O.C. cities dominate when it comes to paying retirees more than $100K a year – Orange County Register

Three cities in Orange County are ranked among the top 25 in California when it comes to retirees who make $100,000 or more.

A report released Wednesday by Transparent California, a watchdog group that tracks pension expenses, listed Santa Ana, Anaheim and Newport Beach as the 5th, 6th and 23rd top cities in the state’s $100K club.

Other Southern California public agencies in the top 25 include Riverside, Santa Monica, Glendale, the Metropolitan Water District of Southern California, Burbank and Pasadena.

Overall, the group said the number of retirees with annual pensions of $100,000 or more grew 63 percent in the past five years.

Local cities described pension debt as a big and growing hurdle.

“Our unfunded pension liability is among our most challenging fiscal issues,” Newport Beach City Manager Dave Kiff wrote in an email Wednesday, Aug. 9.

In Newport Beach, 141 of about 970 retirees are collecting more than $100,000 in pensions.

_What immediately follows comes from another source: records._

(** * Personalised Learning Assistant: quiz parsing, grading and progress store

    A shallow embedding of the pure and the store-passing parts of
    [learning_assistant/agents/quiz_agent.py], [learning_assistant/tools.py],
    [learning_assistant/agents/personalisation_engine.py],
    [learning_assistant/orchestrator.py] and [learning_assistant/config.py],
    followed by the properties of the specification that concern them and
    by further properties of the code.

    Conventions of the embedding.
    - A Python [str] is a [string] of 8-bit characters; the string methods
      below are those of Python on ASCII text.
    - A Python [dict] used as a map is a [gmap]; a [dict] used as a record
      with fixed keys is a [Record].
    - A Python [float] is a primitive IEEE binary64 [float].
    - An operation that can raise returns [Res]; code that reads or writes the
      progress file is a function of the file's content (monad [IO]). *)

From Stdlib Require Import ZArith String Ascii List Lia Bool.
From Stdlib Require Import Floats.PrimFloat Floats.SpecFloat Floats.FloatOps.
From stdpp Require Import base option gmap strings list.

Local Open Scope string_scope.
Local Open Scope list_scope.

(** ** Python values and built-in operations *)

Module Py.

(** The built-in exceptions the embedded code can raise. *)
Inductive exn : Type :=
| IndexError
| ZeroDivisionError.

(** Result of an expression that may raise. *)
Inductive Res (A : Type) : Type :=
| Ok (a : A)
| Raise (e : exn).
Arguments Ok {A} a.
Arguments Raise {A} e.

Definition bind {A B} (r : Res A) (k : A -> Res B) : Res B :=
  match r with
  | Ok a => k a
  | Raise e => Raise e
  end.

(** [for x in xs: acc = body(acc, x)], stopping at the first exception. *)
Fixpoint for_each {A S} (body : S -> A -> Res S) (xs : list A) (acc : S)
  : Res S :=
  match xs with
  | [] => Ok acc
  | x :: xs' => bind (body acc x) (for_each body xs')
  end.

(** *** Strings *)

(** [str.isspace] on one ASCII character: tab, newline, vertical tab, form
    feed, carriage return, the four separators 0x1c-0x1f, and space. *)
Definition isspace (c : ascii) : bool :=
  let n := nat_of_ascii c in
  ((9 <=? n)%nat && (n <=? 13)%nat) || ((28 <=? n)%nat && (n <=? 32)%nat).

Fixpoint lstrip (s : string) : string :=
  match s with
  | EmptyString => EmptyString
  | String c s' => if isspace c then lstrip s' else s
  end.

Fixpoint rstrip (s : string) : string :=
  match s with
  | EmptyString => EmptyString
  | String c s' =>
      match rstrip s' with
      | EmptyString => if isspace c then EmptyString else String c EmptyString
      | r => String c r
      end
  end.

(** [s.strip()] *)
Definition strip (s : string) : string := rstrip (lstrip s).

(** Truth value of a [str]: non-empty. *)
Definition truthy (s : string) : bool :=
  match s with
  | EmptyString => false
  | String _ _ => true
  end.

(** [s.startswith(p)] *)
Definition startswith (s p : string) : bool := String.prefix p s.

(** [sub in s] *)
Fixpoint contains (sub s : string) : bool :=
  String.prefix sub s
  || match s with
     | EmptyString => false
     | String _ s' => contains sub s'
     end.

(** [s[n:]] for [n >= 0] *)
Fixpoint slice_from (n : nat) (s : string) : string :=
  match n, s with
  | O, _ => s
  | S _, EmptyString => EmptyString
  | S n', String _ s' => slice_from n' s'
  end.

(** [s[0]] *)
Definition first_char (s : string) : Res string :=
  match s with
  | EmptyString => Raise IndexError
  | String c _ => Ok (String c EmptyString)
  end.

(** [xs[i]] for [i >= 0] *)
Definition item {A} (xs : list A) (i : nat) : Res A :=
  match nth_error xs i with
  | Some x => Ok x
  | None => Raise IndexError
  end.

(** [s.split(sep, maxsplit)] for a non-empty [sep], scanning left to right
    for non-overlapping occurrences.  [budget] is the number of splits
    still allowed ([None]: no limit); [skip] counts the characters of a
    separator just matched that remain to be passed over; [cur] is the
    piece being accumulated. *)
Fixpoint split_go (sep : string) (budget : option nat) (skip : nat)
         (cur : string) (s : string) : list string :=
  match s with
  | EmptyString => [cur]
  | String c s' =>
      match skip with
      | S k => split_go sep budget k cur s'
      | O =>
          match budget with
          | Some O => [cur +:+ s]
          | _ =>
              if String.prefix sep s
              then cur :: split_go sep (pred <$> budget)
                                   (String.length sep - 1) EmptyString s'
              else split_go sep budget 0 (cur +:+ String c EmptyString) s'
          end
      end
  end.

(** [s.split(sep)] *)
Definition split (s sep : string) : list string :=
  split_go sep None 0 EmptyString s.

(** [s.split(sep, maxsplit)] *)
Definition split_max (s sep : string) (maxsplit : nat) : list string :=
  split_go sep (Some maxsplit) 0 EmptyString s.

Definition upper_char (c : ascii) : ascii :=
  let n := nat_of_ascii c in
  if (97 <=? n)%nat && (n <=? 122)%nat then ascii_of_nat (n - 32) else c.

(** [s.upper()] *)
Fixpoint upper (s : string) : string :=
  match s with
  | EmptyString => EmptyString
  | String c s' => String (upper_char c) (upper s')
  end.

(** The newline character and [sep.join(xs)]. *)
Definition nl : string := String (ascii_of_nat 10) EmptyString.

Fixpoint join (sep : string) (xs : list string) : string :=
  match xs with
  | [] => EmptyString
  | [x] => x
  | x :: xs' => x +:+ sep +:+ join sep xs'
  end.

(** *** Numbers *)

(** [float(z)], correctly rounded. *)
Definition float_of_int (z : Z) : float :=
  SF2Prim (binary_normalize prec emax z 0 false).

(** [a / b] on two [int]s (true division).  The quotient of the two
    converted operands is CPython's result whenever both fit in 53 bits;
    beyond that CPython rounds the exact quotient once and raises
    [OverflowError] when it exceeds the range of a float, which this
    definition does not follow. *)
Definition int_truediv (a b : Z) : Res float :=
  if (b =? 0)%Z then Raise ZeroDivisionError
  else Ok (PrimFloat.div (float_of_int a) (float_of_int b)).

(** [x / n] for a [float] and an [int]. *)
Definition float_div_int (x : float) (n : Z) : Res float :=
  if (n =? 0)%Z then Raise ZeroDivisionError
  else Ok (PrimFloat.div x (float_of_int n)).

(** [x * n] for a [float] and an [int]. *)
Definition float_mul_int (x : float) (n : Z) : float :=
  PrimFloat.mul x (float_of_int n).

(** [x >= n] for a [float] and a small [int]. *)
Definition float_ge_int (x : float) (n : Z) : bool :=
  PrimFloat.leb (float_of_int n) x.

(** [sum(xs)] over floats, from the integer [0]: a left-to-right fold.
    (CPython 3.12 and later compensate the rounding of this fold.) *)
Definition sum (xs : list float) : float :=
  fold_left PrimFloat.add xs PrimFloat.zero.

(** A number that is an [int] or a [float]. *)
Inductive number : Type :=
| Int (z : Z)
| Float (x : float).

(** *** Lists *)

(** [xs[k:]] for any integer [k]: a negative [k] counts from the end, and
    both ends are clamped. *)
Definition list_slice_from {A} (k : Z) (xs : list A) : list A :=
  let len := Z.of_nat (length xs) in
  let start := if (k <? 0)%Z then Z.max (len + k) 0 else Z.min k len in
  skipn (Z.to_nat start) xs.

End Py.

Import Py.

Notation "'do' x <- e ; k" := (Py.bind e (fun x => k))
  (at level 10, x name, e at level 100, k at level 200, only parsing).

(** ** [learning_assistant/config.py] *)

Module config.

Definition ADVANCED_THRESHOLD : Z := 85.
Definition INTERMEDIATE_THRESHOLD : Z := 70.
Definition RECENT_SCORES_COUNT : Z := 3.

End config.

(** ** [learning_assistant/agents/quiz_agent.py] *)

Module QuizAgent.

(** A question dictionary.  [explanation] is [None] when the key is absent,
    which only a hand-built question can be: the parser always sets it. *)
Record QuizQuestion : Type := {
  question : string;
  options : gmap string string;
  correct : string;
  explanation : option string
}.

Definition set_question (q : QuizQuestion) (v : string) : QuizQuestion :=
  {| question := v; options := options q; correct := correct q;
     explanation := explanation q |}.

Definition set_option (q : QuizQuestion) (key value : string)
  : QuizQuestion :=
  {| question := question q; options := <[key := value]> (options q);
     correct := correct q; explanation := explanation q |}.

Definition set_correct (q : QuizQuestion) (v : string) : QuizQuestion :=
  {| question := question q; options := options q; correct := v;
     explanation := explanation q |}.

Definition set_explanation (q : QuizQuestion) (v : string) : QuizQuestion :=
  {| question := question q; options := options q; correct := correct q;
     explanation := Some v |}.

(** The dictionary a block starts from. *)
Definition empty_question : QuizQuestion :=
  {| question := ""; options := ∅; correct := ""; explanation := Some "" |}.

(** [[l.strip() for l in block.strip().split('\n') if l.strip()]] *)
Definition block_lines (block : string) : list string :=
  map strip
      (List.filter (fun l => truthy (strip l)) (split (strip block) nl)).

The city will pay CalPERS, the agency that manages pensions and health benefits for city and other public workers, about $50 million this fiscal year, $33 million of which will go toward long-term debt payment. The city’s total long-term debt — most in the form of pensions — is estimated at $300 million.

The rise in $100,000 pensions underscores the importance of making public employee pension data public, Robert Fellner, Transparent California’s research director, said in a news release.

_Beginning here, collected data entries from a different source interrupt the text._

(** * A Ben-Or consensus node (src/nodes/node.ts)

    Shallow embedding of the per-node state, the message buffers, the
    request handlers and the consensus loop of [node], followed by the
    properties of the tallies, of the decision flag, of the kill flag
    and of the request handlers. *)

From Stdlib Require Import ZArith Bool Lia DecimalString.
From stdpp Require Import base option list gmap strings fin_maps.

Local Open Scope Z_scope.

(** ** Data model *)

(** [Value] of ../types: the literal union 0 | 1 | "?". *)
Inductive Value := V0 | V1 | VQ.

#[global] Instance Value_eq_dec : EqDecision Value.
Proof. solve_decision. Defined.

(** What a field of the parsed request body [req.body] can hold.  A
    field that is absent reads as [JUndefined].  A number [JNum z] is
    the parsed number, an integer that a double holds.  Numbers that
    are no integers, arrays and objects are left out: the code reads a
    field only by [===] against a number or a string, where they fail
    as [JNull] does, or as a property name, where they act as the
    string of that name. *)
Inductive JSON :=
| JNull
| JUndefined
| JBool (b : bool)
| JNum (z : Z)
| JStr (s : string).

#[global] Instance JSON_eq_dec : EqDecision JSON.
Proof. solve_decision. Defined.

(** [a === b] on the primitives above. *)
Definition strict_eq (a b : JSON) : bool := bool_decide (a = b).

(** [v.toString()] for a [Value]. *)
Definition toString (v : Value) : string :=
  match v with
  | V0 => "0"
  | V1 => "1"
  | VQ => "?"
  end.

(** How a [Value | null] is written by [JSON.stringify]. *)
Definition to_wire (x : option Value) : JSON :=
  match x with
  | None => JNull
  | Some V0 => JNum 0
  | Some V1 => JNum 1
  | Some VQ => JStr "?"
  end.

(** [String(z)] for an integer below [10^21]: its decimal digits. *)
Definition decimal (z : Z) : string := NilZero.string_of_int (Z.to_int z).

(** The property name a value stands for when it is used as a key,
    [obj[v]]. *)
Definition propertyName (v : JSON) : string :=
  match v with
  | JNull => "null"
  | JUndefined => "undefined"
  | JBool true => "true"
  | JBool false => "false"
  | JNum z => decimal z
  | JStr s => s
  end.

Transparent California is an offshoot of the Nevada Policy Research Institute, which describes itself as a “nonpartisan, non-profit think tank that promotes policy ideas consistent with the principles of limited government, individual liberty and free markets.”

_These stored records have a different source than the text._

(** X9. A listing request that finds no entry under its cache key returns
    its page in descending order of the field that [sort_by] selects,
    markets with equal values in seed order; a [sort_by] that is none of
    the four names selects [volume_24h_usd]. *)
Theorem uncached_listing_is_sorted category sort_by (p size : Z) search
    (w : World) :
  cache w !! markets_cache_key category sort_by p size search = None ->
  exists r,
    fst (list_markets cfg category sort_by p size search w) = PSearchResult r
    /\ (forall x y, occurs_before x y (markets r) ->
          (sort_key sort_by y <= sort_key sort_by x)%Q
          /\ ((sort_key sort_by x == sort_key sort_by y)%Q ->
              occurs_before x y MOCK_MARKETS))
    /\ (~ In sort_by sort_names -> sort_key sort_by = volume_24h_usd).
Proof.
  intros E. rewrite list_markets_uncached by exact E.
  eexists. split; [reflexivity|]. split.
  - intros x y. apply list_markets_result_sorted.
  - apply sort_key_unrecognized.
Qed.

Lemma cache_get_wall (k : string) (w : World) :
  wall (snd (cache_get cfg k w)) = wall w.
Proof.
  destruct (cache w !! k) as [[ts v]|] eqn:E.
  - now rewrite (cache_get_present _ _ _ _ _ E).
  - now rewrite (cache_get_absent _ _ _ E).
Qed.

(** X10. A listing request whose lookup served nothing (no entry under the
    key, an expired entry, or an entry with a false value) computes its
    result; the same request made next, when the difference between the
    clock reading of its lookup and the reading of the store, as the float
    subtraction computes it, is below the time-to-live, gets the same
    answer from the cache, and the cache stays as it is.  The store reads
    the clock after the first lookup, which reads it when it finds an
    entry. *)
Theorem repeated_listing_is_cached category sort_by (p size : Z) search
    (w : World) :
  let key := markets_cache_key category sort_by p size search in
  let t := ticks (snd (cache_get cfg key w)) in
  truthy (fst (cache_get cfg key w)) = false ->
  (float_sub (wall w (S t)) (wall w t)
   < inject_Z (CACHE_TTL_SECONDS cfg))%Q ->
  let w1 := snd (list_markets cfg category sort_by p size search w) in
  fst (list_markets cfg category sort_by p size search w)
  = PSearchResult (list_markets_result category sort_by p size search)
  /\ fst (list_markets cfg category sort_by p size search w1)
     = fst (list_markets cfg category sort_by p size search w)
  /\ cache (snd (list_markets cfg category sort_by p size search w1))
     = cache w1.
Proof.
  intros key t Hmiss Hfresh. cbv zeta.
  pose proof (list_markets_miss cfg category sort_by p size search w Hmiss)
    as E1.
  cbv zeta in E1. fold key in E1. rewrite E1. cbn [fst snd].
  split; [reflexivity|].
  rewrite cache_set_run. cbn [snd].
  match goal with
  | |- context [list_markets cfg _ _ _ _ _ ?w1] =>
      assert (Hget : cache_get cfg key w1
              = (PSearchResult
                   (list_markets_result category sort_by p size search),
                 snd (time_time w1)))
  end.
  { erewrite cache_get_present by (cbn [cache]; apply lookup_insert_eq).
    cbn [wall ticks]. rewrite cache_get_wall. fold t.
    apply Qlt_bool_iff in Hfresh. now rewrite Hfresh. }
  rewrite list_markets_hit by (fold key; now rewrite Hget).
  fold key. rewrite Hget. split; reflexivity.
Qed.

A spokesman for Californians for Retirement Security, a coalition of unions and other groups representing public employee retirees, took aim at Transparent California.

“‘Transparent California is neither transparent nor in California,” Steve Maviglio said. “It’s a Nevada-based anti-union group that refuses to disclose its donors, so the irony of publishing the salaries of teachers, firefighters, school bus drivers and other public servants shouldn’t be lost on anyone.”

Maviglio added: “This distorted data represents less than 2 percent of all of the state’s retirees, most of whom had long careers in top level positions in some of the most expensive areas of the state. The average state pension is approximately $2,700 per month and the…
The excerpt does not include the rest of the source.